Describing our characters

The author of the book I am reading right now has a tendency to supply a physical description when introducing a new character. His physical descriptions include what the character is wearing though, like advanced airport security, he will happily penetrate the clothes to the body beneath – especially if the character is female. Here are two examples.

‘How beautiful she was in her pink silk dressing gown, which allowed a glimpse of her shapely curves and the delicate outline of her breasts with their prominent nipples. Her long black hair was gathered in a ponytail, leaving her face free. Her eyes were large and dark, her feet were bare and her nails were painted bright red.’

‘Her dark blue linen suit and her white silk blouse accentuated a nice figure, and with her sensual lips, well-groomed shoulder-length red hair and tanned complexion, she looked like a film star.’

In case I am giving the wrong impression here, the author writes crime novels, not erotic fiction. But on the evidence so far, he is more interested in female bodies than male, though he does also make reference to what some of his male characters are wearing.

I question this approach on two levels. The first is whether, immediately on meeting a new character, we should expect a physical description. It is surely an unsubtle way of going about things. After a while, it comes across as the verbal equivalent of painting by numbers. Character – description. In a third person novel the author can tell us directly what a person looks like, and he has every right to do so.  But the fact that we can do something doesn’t mean that we should.  (I can hit my thumb with a hammer but it isn’t recommended.)

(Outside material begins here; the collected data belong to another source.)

(* ===== verification/Wire.v ===== *)
(** * Little-endian wire format

    The byte-level writers that the chunk encoders share ([write_u16],
    [write_u32], [write_u64] and the length prefixes of [commitments.rs],
    [wallet_scan.rs], [public_txid.rs] and [merkle_checkpoint.rs]) and the
    [Cursor] readers of the two parity verifiers
    ([verify_indexed_squid_parity.rs] and [verify_txid_parity.rs]) that read
    the chunks back. [reads p w a] says that a reader consumes exactly the
    bytes [w] and returns [a], wherever in a buffer they lie; the round-trip
    theorems of the chunk files compose its instances. *)

From S2P Require Import Prelude.
From Stdlib Require Import Strings.Byte.

(** ** Errors of the artifact crate

    [ChunkError] belongs to the artifact crate; [PayloadTooLarge],
    [ChunkTooLarge] and [StringTooLong] are the variants the encoders build,
    [ChunkCodec] stands for whatever the crate's own codec returns. *)
Inductive ChunkError :=
  | PayloadTooLarge
  | ChunkTooLarge (actual maximum : Z)
  | StringTooLong (field : string) (length : nat)
  | ChunkCodec (code : Z).

(** ** Writers *)
Definition write_u16 (bs : bytes) (value : Z) : bytes := bs ++ le_bytes 2 value.
Definition write_u32 (bs : bytes) (value : Z) : bytes := bs ++ le_bytes 4 value.
Definition write_u64 (bs : bytes) (value : Z) : bytes := bs ++ le_bytes 8 value.

Definition write_len (bs : bytes) (count : nat) : result ChunkError bytes :=
  count' ← ok_or (try_from_len u64_max count) PayloadTooLarge;
  Ok (write_u64 bs count').

Definition write_bytes (bs : bytes) (value : bytes) : result ChunkError bytes :=
  len ← ok_or (try_from_len u32_max (length value)) PayloadTooLarge;
  Ok (write_u32 bs len ++ value).

Definition write_string (bs : bytes) (value : bytes) : result ChunkError bytes :=
  len ← ok_or (try_from_len u16_max (length value))
          (StringTooLong "public_txid.id" (length value));
  Ok (write_u16 bs len ++ value).

Definition write_fixed_bytes_vec (bs : bytes) (values : list bytes) : result ChunkError bytes :=
  len ← ok_or (try_from_len u32_max (length values)) PayloadTooLarge;
  Ok (write_u32 bs len ++ concat values).

(** ** Readers

    A cursor is a byte buffer and a position in it. *)
Record Cursor := mkCursor { cursor_bytes : bytes; cursor_position : nat }.

Definition cursor_new (bs : bytes) : Cursor := mkCursor bs 0.

Definition reader (A : Type) : Type := Cursor → result string (A * Cursor).

#[export] Instance reader_ret : MRet reader := fun _ a c => Ok (a, c).
#[export] Instance reader_bind : MBind reader :=
  fun _ _ f m c => match m c with Ok (a, c') => f a c' | Err e => Err e end.

Definition reader_lift {A} (r : result string A) : reader A :=
  fun c => match r with Ok a => Ok (a, c) | Err e => Err e end.

(** [bytes.get(start..end)]. *)
Definition slice (bs : bytes) (start stop : nat) : option bytes :=
  if decide (start ≤ stop ≤ length bs)%nat then Some (take (stop - start) (drop start bs)) else None.

Definition read_exact_with (eof : string) (len : nat) : reader bytes :=
  fun c =>
    stop ← ok_or (checked_add usize_max (Z.of_nat (cursor_position c)) (Z.of_nat len)) "cursor overflow"%string;
    bs ← ok_or (slice (cursor_bytes c) (cursor_position c) (Z.to_nat stop)) eof;
    Ok (bs, mkCursor (cursor_bytes c) (Z.to_nat stop)).

(** [for _ in 0..n] around a fallible read. *)
Fixpoint read_n {A} (n : nat) (p : reader A) : reader (list A) :=
  match n with
  | O => mret []
  | S n => a ← p; l ← read_n n p; mret (a :: l)
  end.

(** The cursor of [verify_indexed_squid_parity.rs]. *)
Module SquidCursor.
Definition read_exact (len : nat) : reader bytes := read_exact_with "unexpected EOF" len.

Definition read_u8 : reader byte :=
  fun c =>
    b ← ok_or (cursor_bytes c !! cursor_position c) "unexpected EOF"%string;
    Ok (b, mkCursor (cursor_bytes c) (S (cursor_position c))).

Definition read_array (n : nat) : reader bytes := read_exact n.

Definition read_u32 : reader Z := bs ← read_array 4; mret (le_value bs).
Definition read_u64 : reader Z := bs ← read_array 8; mret (le_value bs).
Definition read_fixed_32 : reader bytes := read_array 32.
Definition read_fixed_64 : reader bytes := read_array 64.

Definition read_bytes : reader bytes :=
  n ← read_u32;
  len ← reader_lift (ok_or (try_from usize_max n) "byte vector length overflow"%string);
  read_exact (Z.to_nat len).

Definition expect_end (label : string) : reader unit :=
  fun c =>
    if decide (cursor_position c ≠ length (cursor_bytes c))
    then Err (label +:+ " has trailing bytes")%string
    else Ok (tt, c).
End SquidCursor.

(** The cursor of [verify_txid_parity.rs]; strings are their UTF-8 bytes, and
  [from_utf8] is the standard library's validity check. *)
Module TxidCursor.
Section with_utf8.
Context (from_utf8 : bytes → bool).

Definition remaining (c : Cursor) : nat := length (cursor_bytes c) - cursor_position c.

Definition read_exact (len : nat) : reader bytes :=
  read_exact_with "unexpected end of payload" len.

Definition read_u8 : reader byte := bs ← read_exact 1; mret (default Byte.x00 (head bs)).
Definition read_u16 : reader Z := bs ← read_exact 2; mret (le_value bs).
Definition read_u32 : reader Z := bs ← read_exact 4; mret (le_value bs).
Definition read_u64 : reader Z := bs ← read_exact 8; mret (le_value bs).

Definition read_string : reader bytes :=
  n ← read_u16;
  bs ← read_exact (Z.to_nat n);
  if from_utf8 bs then mret bs else reader_lift (Err "invalid utf-8"%string).

Definition read_fixed_32 : reader bytes := read_exact 32.

Definition read_fixed_vec : reader (list bytes) :=
  n ← read_u32;
  count ← reader_lift (ok_or (try_from usize_max n) "fixed vec count overflow"%string);
  read_n (Z.to_nat count) read_fixed_32.
End with_utf8.
End TxidCursor.

(** ** The reading relation *)
Definition reads {A} (p : reader A) (w : bytes) (a : A) : Prop :=
  ∀ pre rest,
    Z.of_nat (length (pre ++ w ++ rest)) ≤ usize_max →
    p (mkCursor (pre ++ w ++ rest) (length pre)) =
      Ok (a, mkCursor (pre ++ w ++ rest) (length pre + length w)).

Lemma reads_ret {A} (a : A) : reads (mret a) [] a.
Proof. intros pre rest _. cbn. by rewrite Nat.add_0_r. Qed.

Lemma reads_bind {A B} (p : reader A) (k : A → reader B) w1 w2 w a b :
  w = w1 ++ w2 → reads p w1 a → reads (k a) w2 b → reads (x ← p; k x) w b.
Proof.
  intros -> Hp Hk pre rest Hlen. unfold mbind, reader_bind.
  rewrite <- (app_assoc w1) in *. rewrite Hp by done.
  specialize (Hk (pre ++ w1) rest).
  rewrite <- (app_assoc pre), (length_app pre w1) in Hk. rewrite Hk by done.
  by rewrite length_app, Nat.add_assoc.
Qed.

Lemma reads_lift {A} (r : result string A) a : r = Ok a → reads (reader_lift r) [] a.
Proof. intros -> pre rest _. cbn. by rewrite Nat.add_0_r. Qed.

Lemma slice_app pre w rest :
  slice (pre ++ w ++ rest) (length pre) (length pre + length w) = Some w.
Proof.
  unfold slice. rewrite decide_True by (rewrite !length_app; lia).
  rewrite drop_app_length. f_equal.
  replace (length pre + length w - length pre)%nat with (length w) by lia.
  apply take_app_length.
Qed.

Lemma reads_exact eof n w : length w = n → reads (read_exact_with eof n) w w.
Proof.
  intros <- pre rest Hlen. unfold read_exact_with, checked_add.
  cbn [cursor_position cursor_bytes].
  rewrite decide_True by (rewrite !length_app in Hlen; lia). cbn.
  rewrite <- Nat2Z.inj_add, Nat2Z.id, slice_app. done.
Qed.

(** A run of [n] reads over the concatenation of the records' bytes. *)
Lemma reads_n {A B} (p : reader A) (enc : B → bytes) (f : B → A) (l : list B) n :
  n = length l → (∀ b, b ∈ l → reads p (enc b) (f b)) →
  reads (read_n n p) (concat (enc <$> l)) (f <$> l).
Proof.
  intros -> Hl. induction l as [|b l IH]; cbn; [apply reads_ret|].
  eapply reads_bind; [done|apply Hl; by left|].
  eapply reads_bind; [by rewrite app_nil_r| |apply reads_ret].
  apply IH. intros b' Hb'. apply Hl. by right.
Qed.

(** A reader run on exactly its bytes ends at the end of the buffer. *)
Lemma reads_whole {A} (p : reader A) w a :
  reads p w a → Z.of_nat (length w) ≤ usize_max →
  p (cursor_new w) = Ok (a, mkCursor w (length w)).
Proof.
  intros Hp Hlen. specialize (Hp [] []). cbn in Hp.
  rewrite app_nil_r in Hp. by apply Hp.
Qed.

(** The same, followed by the cursor's end check. *)
Lemma reads_to_end {A} (p : reader A) label w a :
  reads p w a → Z.of_nat (length w) ≤ usize_max →
  (x ← p; _ ← SquidCursor.expect_end label; mret x) (cursor_new w) = Ok (a, mkCursor w (length w)).
Proof.
  intros Hp Hlen. unfold mbind, reader_bind. rewrite (reads_whole _ _ _ Hp Hlen).
  unfold SquidCursor.expect_end. cbn [cursor_position cursor_bytes].
  by rewrite decide_False by (intros Hne; by apply Hne).
Qed.

(** Generic shape of an encoding loop that appends one record at a time. *)
Lemma foldl_append {A} (f : bytes → A → bytes) (enc : A → bytes) l bs :
  (∀ bs a, f bs a = bs ++ enc a) → foldl f bs l = bs ++ concat (enc <$> l).
Proof.
  intros Hf. revert bs. induction l as [|a l IH]; intros bs; cbn; [by rewrite app_nil_r|].
  by rewrite IH, Hf, <- app_assoc.
Qed.

(** The same for a loop whose body can fail, with what each step checked. *)
Lemma try_fold_append {E A} (f : bytes → A → result E bytes) (enc : A → bytes) (P : A → Prop) l bs bs' :
  (∀ bs a bs', f bs a = Ok bs' → bs' = bs ++ enc a ∧ P a) →
  try_fold f bs l = Ok bs' → bs' = bs ++ concat (enc <$> l) ∧ Forall P l.
Proof.
  intros Hf. revert bs. induction l as [|a l IH]; intros bs; cbn [try_fold].
  - intros [= <-]. by rewrite app_nil_r.
  - intros Hw. res_inv. apply Hf in E0 as [-> Ha]. apply IH in Hw as [-> Hl].
    split; [by rewrite <- app_assoc|by constructor].
Qed.

(** ** Integers and byte strings are read back *)
Section integers.
  Context (eof : string).

Lemma reads_le n x :
    0 ≤ x < 256 ^ Z.of_nat n →
    reads (bs ← read_exact_with eof n; mret (le_value bs)) (le_bytes n x) x.
  Proof.
    intros Hx. eapply reads_bind; [by rewrite app_nil_r|by apply reads_exact, length_le_bytes|].
    rewrite le_value_le_bytes_small by done. apply reads_ret.
  Qed.
End integers.

Lemma squid_read_u32 x : is_u32 x → reads SquidCursor.read_u32 (le_bytes 4 x) x.
Proof. unfold in_u, u32_max. intros. apply reads_le. cbn. lia. Qed.

Lemma squid_read_u64 x : is_u64 x → reads SquidCursor.read_u64 (le_bytes 8 x) x.
Proof. unfold in_u, u64_max. intros. apply reads_le. cbn. lia. Qed.

Lemma squid_read_fixed_32 w : length w = 32%nat → reads SquidCursor.read_fixed_32 w w.
Proof. apply reads_exact. Qed.

Lemma squid_read_fixed_64 w : length w = 64%nat → reads SquidCursor.read_fixed_64 w w.
Proof. apply reads_exact. Qed.

Lemma squid_read_u8 b : reads SquidCursor.read_u8 [b] b.
Proof.
  intros pre rest _. unfold SquidCursor.read_u8. cbn [cursor_bytes cursor_position].
  change ([b] ++ rest) with (b :: rest).
  rewrite list_lookup_middle by done. cbn. by rewrite Nat.add_1_r.
Qed.

Lemma squid_read_bytes value :
  Z.of_nat (length value) ≤ u32_max →
  reads SquidCursor.read_bytes (le_bytes 4 (Z.of_nat (length value)) ++ value) value.
Proof.
  intros Hlen. eapply reads_bind; [done| |].
  { apply squid_read_u32. unfold in_u. lia. }
  eapply (reads_bind _ _ []); [done| |].
  { apply reads_lift. rewrite try_from_fits; [done|].
    unfold usize_max, u64_max, u32_max in *. lia. }
  rewrite Nat2Z.id. by apply reads_exact.
Qed.

Lemma txid_read_u16 x : is_u16 x → reads TxidCursor.read_u16 (le_bytes 2 x) x.
Proof. unfold in_u, u16_max. intros. apply reads_le. cbn. lia. Qed.

Lemma txid_read_u32 x : is_u32 x → reads TxidCursor.read_u32 (le_bytes 4 x) x.
Proof. unfold in_u, u32_max. intros. apply reads_le. cbn. lia. Qed.

Lemma txid_read_u64 x : is_u64 x → reads TxidCursor.read_u64 (le_bytes 8 x) x.
Proof. unfold in_u, u64_max. intros. apply reads_le. cbn. lia. Qed.

Lemma txid_read_fixed_32 w : length w = 32%nat → reads TxidCursor.read_fixed_32 w w.
Proof. apply reads_exact. Qed.

Lemma txid_read_u8 b : reads TxidCursor.read_u8 [b] b.
Proof.
  eapply reads_bind; [by rewrite app_nil_r|by apply reads_exact|]. apply reads_ret.
Qed.

Lemma txid_read_string from_utf8 value :
  from_utf8 value = true → Z.of_nat (length value) ≤ u16_max →
  reads (TxidCursor.read_string from_utf8) (le_bytes 2 (Z.of_nat (length value)) ++ value) value.
Proof.
  intros Hutf Hlen. eapply reads_bind; [done| |].
  { apply txid_read_u16. unfold in_u. lia. }
  rewrite Nat2Z.id. eapply reads_bind; [by rewrite app_nil_r|by apply reads_exact|].
  rewrite Hutf. apply reads_ret.
Qed.

Lemma txid_read_fixed_vec values :
  Forall (λ v : bytes, length v = 32%nat) values → Z.of_nat (length values) ≤ u32_max →
  reads TxidCursor.read_fixed_vec (le_bytes 4 (Z.of_nat (length values)) ++ concat values) values.
Proof.
  intros H32 Hlen. eapply reads_bind; [done| |].
  { apply txid_read_u32. unfold in_u. lia. }
  eapply (reads_bind _ _ []); [done| |].
  { apply reads_lift. rewrite try_from_fits; [done|].
    unfold usize_max, u64_max, u32_max in *. lia. }
  rewrite Nat2Z.id.
  pose proof (reads_n TxidCursor.read_fixed_32 (λ v, v) (λ v, v) values _ eq_refl) as Hn.
  rewrite !list_fmap_id in Hn. apply Hn.
  intros v Hv. apply txid_read_fixed_32. by rewrite Forall_forall in H32; apply H32.
Qed.

#[export] Hint Resolve squid_read_u8 squid_read_u32 squid_read_u64 squid_read_fixed_32
  squid_read_fixed_64 squid_read_bytes txid_read_u8 txid_read_u16 txid_read_u32
  txid_read_u64 txid_read_fixed_32 txid_read_string txid_read_fixed_vec : railgun.

(** [reads_steps] walks a record reader along the record's bytes, which must
    be a right-nested concatenation of the fields' encodings. *)
Ltac reads_steps :=
  repeat first
    [ apply reads_ret
    | eapply reads_bind; [reflexivity | solve [eauto with railgun] |] ].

The second question is whether we need so much physical description anyway. Someone could be the body beautiful before us in all her glory and dressed to match, but if her ears are bookends for a vacuum why would we care? So I would hope that we vary the amount of physical description we supply according to how significant it is. I’m told that some people, in their choice of clothing, are making a statement – I am an important person, I am successful, I am powerful, I have a body to die for, I have a body to pay for. In such cases describe them by all means, but not all at once and perhaps, on occasion, through the eyes of another character in the book?

4 thoughts on “Describing our characters

  1. Hmm, not my kind of book, but there are many ways of writing and this is a perennial and interesting problem for writers. I tend to forget the physical descriptions as I draft, then add in a dab here or there as the characters grow in my imagination. It is often only at the third draft that I manage to put in physical descriptions (usually because someone has asked for them). I agree, if you stick up a magazine photo of each person as they appear, the shape of the story gets dull by repetition. I think maybe I err too far in the other direction.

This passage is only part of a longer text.